PHOENIX — The head of the Department of Corrections remained “surprisingly uninformed” about nonfunctioning locks at one of the state’s largest prisons that resulted in “inmates streaming from cells to attack correctional officers or other inmates” according to a new report issued Thursday.

The analysis, performed by two former chief justices of the Arizona Supreme Court, found there was a “casual attitude of the inmates who leave their cells, wander the unit, and enter other cells.” More significant were the assaults on corrections officers that resulted at the Lewis Prison in Buckeye.

The report was sought by Gov. Doug Ducey in the wake of televised video showing that inmates could freely open and close their own cell doors. Other videos showed fires being lit and assaults on corrections officers.

Retired Justices Rebecca White Berch and Ruth McGregor said they cannot definitively say that Corrections Director Charles Ryan knew about the problems — at least not until he viewed videos that by that time had been aired on television.
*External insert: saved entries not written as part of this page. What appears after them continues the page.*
(* ===== verification/Model.v ===== *)
(** The data the components share: the records of [internal/model] and
    [internal/reporting], field for field, with their pure methods.

    A text column that holds JSON stays a [string]; the code that decodes it
    takes the decoder as a parameter.  Embedded evidence counters of
    [RuntimePayload] that no modelled code reads are left out. *)
From S2P Require Import Prelude GoStrings.

(** * internal/reporting/types.go *)

Record WorkerIdentity := mkWorkerIdentity {
  id_WorkloadSHA : string;
  id_WorkloadID : string;
  id_DeploymentID : Z;
  id_ValidatorID : string;
  id_WorkerID : string;
  id_Name : string;
  id_Source : string;
  id_GitSHA : string;
  id_LitestreamSHA : string;
  id_RunID : string;
  id_ImageRef : string;
  id_VolumeID : string;
  id_VolumeSizeGB : string;
  id_ProfileName : string;
  id_ProfileConfig : string;
  id_ProfileHash : string;
  id_AppName : string;
  id_MachineID : string;
  id_Region : string;
  id_Scenario : string;
  id_UpgradePhase : string;
  id_ActiveLitestreamSHA : string
}.
#[export] Instance WorkerIdentity_eta : Settable WorkerIdentity :=
    fun r => mkWorkerIdentity (id_WorkloadSHA r) (id_WorkloadID r) (id_DeploymentID r)
    (id_ValidatorID r) (id_WorkerID r) (id_Name r) (id_Source r) (id_GitSHA r) (id_LitestreamSHA
    r) (id_RunID r) (id_ImageRef r) (id_VolumeID r) (id_VolumeSizeGB r) (id_ProfileName r)
    (id_ProfileConfig r) (id_ProfileHash r) (id_AppName r) (id_MachineID r) (id_Region r)
    (id_Scenario r) (id_UpgradePhase r) (id_ActiveLitestreamSHA r).
Definition WorkerIdentity_zero : WorkerIdentity :=
  mkWorkerIdentity "" "" 0%Z "" "" "" "" "" "" "" "" "" "" "" "" "" "" "" "" "" "" "".

Record ProcessObservation := mkProcessObservation {
  po_Status : string;
  po_PID : Z;
  po_StartTicks : string;
  po_CollectedAt : time
}.
#[export] Instance ProcessObservation_eta : Settable ProcessObservation :=
    fun r => mkProcessObservation (po_Status r) (po_PID r) (po_StartTicks r) (po_CollectedAt r).
Definition ProcessObservation_zero : ProcessObservation :=
  mkProcessObservation "" 0%Z "" 0%Z.

Record RuntimePayload := mkRuntimePayload {
  rt_LitestreamProcess : ProcessObservation;
  rt_WorkerProcess : ProcessObservation;
  rt_LocalStateStatus : string;
  rt_LocalStateCollectedAt : time;
  rt_UptimeSeconds : float64;
  rt_StartupPhase : string;
  rt_DataDiskTotalBytes : Z;
  rt_DataDiskUsedBytes : Z;
  rt_DataDiskFreeBytes : Z;
  rt_DataDiskAvailableBytes : Z;
  rt_DataDiskUsedPercent : float64;
  rt_DBSizeBytes : Z;
  rt_WALSizeBytes : Z;
  rt_DBCount : Z;
  rt_DBTotalSizeBytes : Z;
  rt_WALTotalSizeBytes : Z;
  rt_LitestreamDirSizeBytes : Z;
  rt_LitestreamLTXSizeBytes : Z;
  rt_DBTXID : Z;
  rt_ReplicatedTXID : Z;
  rt_DBStatus : string;
  rt_LastSyncAgeSeconds : float64;
  rt_LastSyncAgeP50Seconds : float64;
  rt_LastSyncAgeP95Seconds : float64;
  rt_LastSyncAgeMaxSeconds : float64;
  rt_ReplicationLagP95 : Z;
  rt_ReplicationLagMax : Z;
  rt_ReplicationLagOverThreshold : Z;
  rt_LitestreamMetricsScrapeStatus : string;
  rt_LitestreamMetricsScrapeError : string;
  rt_LitestreamMetricsScrapeAttemptedAt : time;
  rt_LitestreamMetricsScrapeLastSuccessAt : time;
  rt_LitestreamMetricsScrapeConsecutiveFailures : Z;
  rt_LitestreamDiskFullMetricPresent : bool;
  rt_LitestreamDiskFull : bool;
  rt_LitestreamMemStatsMetricsPresent : bool;
  rt_LitestreamRSSBytes : Z;
  rt_LitestreamCPUSecondsTotal : float64;
  rt_LitestreamGoroutines : Z;
  rt_LitestreamFDs : Z;
  rt_WorkerRSSBytes : Z;
  rt_WorkerFDs : Z;
  rt_DiskPressureNoProgress : bool;
  rt_DiskPressureNoProgressSeconds : float64;
  rt_DiskFullSignalObserved : bool;
  rt_DiskFullSignalMessage : string;
  rt_DiskFullRecoveryAttempted : bool;
  rt_DiskFullRecoveryFreedBytes : Z;
  rt_DiskFullRecovered : bool;
  rt_DiskFullRecoverySeconds : float64;
  rt_DiskFullRecoveryWithoutRestart : bool;
  rt_LitestreamUptimeSeconds : float64;
  rt_S3ListRequestsTotal : Z;
  rt_LitestreamHeapInuseBytes : Z;
  rt_LitestreamStackInuseBytes : Z;
  rt_LitestreamAllocBytesTotal : float64;
  rt_LitestreamAllocRateBytesPerSec : float64;
  rt_SnapshotCollectedAt : time;
  rt_LitestreamSnapshotHealthy : bool;
  rt_LitestreamSnapshotError : string
}.
#[export] Instance RuntimePayload_eta : Settable RuntimePayload :=
    fun r => mkRuntimePayload (rt_LitestreamProcess r) (rt_WorkerProcess r) (rt_LocalStateStatus
    r) (rt_LocalStateCollectedAt r) (rt_UptimeSeconds r) (rt_StartupPhase r)
    (rt_DataDiskTotalBytes r) (rt_DataDiskUsedBytes r) (rt_DataDiskFreeBytes r)
    (rt_DataDiskAvailableBytes r) (rt_DataDiskUsedPercent r) (rt_DBSizeBytes r) (rt_WALSizeBytes
    r) (rt_DBCount r) (rt_DBTotalSizeBytes r) (rt_WALTotalSizeBytes r)
    (rt_LitestreamDirSizeBytes r) (rt_LitestreamLTXSizeBytes r) (rt_DBTXID r) (rt_ReplicatedTXID
    r) (rt_DBStatus r) (rt_LastSyncAgeSeconds r) (rt_LastSyncAgeP50Seconds r)
    (rt_LastSyncAgeP95Seconds r) (rt_LastSyncAgeMaxSeconds r) (rt_ReplicationLagP95 r)
    (rt_ReplicationLagMax r) (rt_ReplicationLagOverThreshold r)
    (rt_LitestreamMetricsScrapeStatus r) (rt_LitestreamMetricsScrapeError r)
    (rt_LitestreamMetricsScrapeAttemptedAt r) (rt_LitestreamMetricsScrapeLastSuccessAt r)
    (rt_LitestreamMetricsScrapeConsecutiveFailures r) (rt_LitestreamDiskFullMetricPresent r)
    (rt_LitestreamDiskFull r) (rt_LitestreamMemStatsMetricsPresent r) (rt_LitestreamRSSBytes r)
    (rt_LitestreamCPUSecondsTotal r) (rt_LitestreamGoroutines r) (rt_LitestreamFDs r)
    (rt_WorkerRSSBytes r) (rt_WorkerFDs r) (rt_DiskPressureNoProgress r)
    (rt_DiskPressureNoProgressSeconds r) (rt_DiskFullSignalObserved r) (rt_DiskFullSignalMessage
    r) (rt_DiskFullRecoveryAttempted r) (rt_DiskFullRecoveryFreedBytes r) (rt_DiskFullRecovered
    r) (rt_DiskFullRecoverySeconds r) (rt_DiskFullRecoveryWithoutRestart r)
    (rt_LitestreamUptimeSeconds r) (rt_S3ListRequestsTotal r) (rt_LitestreamHeapInuseBytes r)
    (rt_LitestreamStackInuseBytes r) (rt_LitestreamAllocBytesTotal r)
    (rt_LitestreamAllocRateBytesPerSec r) (rt_SnapshotCollectedAt r)
    (rt_LitestreamSnapshotHealthy r) (rt_LitestreamSnapshotError r).
Definition RuntimePayload_zero : RuntimePayload :=
  mkRuntimePayload ProcessObservation_zero ProcessObservation_zero "" 0%Z f64_zero "" 0%Z 0%Z
    0%Z 0%Z f64_zero 0%Z 0%Z 0%Z 0%Z 0%Z 0%Z 0%Z 0%Z 0%Z "" f64_zero f64_zero f64_zero f64_zero
    0%Z 0%Z 0%Z "" "" 0%Z 0%Z 0%Z false false false 0%Z f64_zero 0%Z 0%Z 0%Z 0%Z false f64_zero
    false "" false 0%Z false f64_zero false f64_zero 0%Z 0%Z 0%Z f64_zero f64_zero 0%Z false "".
It shows “several inmates out of their cells and COs standing around not doing much to put the fires out or secure the inmates.” Ryan, the justice said, told them that the reports he got at the time of the incident were “cursory and unenlightening.”

“He appeared to have been shocked, when he first watched the video, to see that the event was quite serious and lasted approximately and hour and a half, and he was frustrated that leadership sat back and did not act affirmatively and decisively to resolve the incident,” the justice wrote. And they concluded that Ryan was “misled into thinking the locks were fully functional” and that inmates were getting out of their units only because the corrections officers were not checking the door frames and securing them.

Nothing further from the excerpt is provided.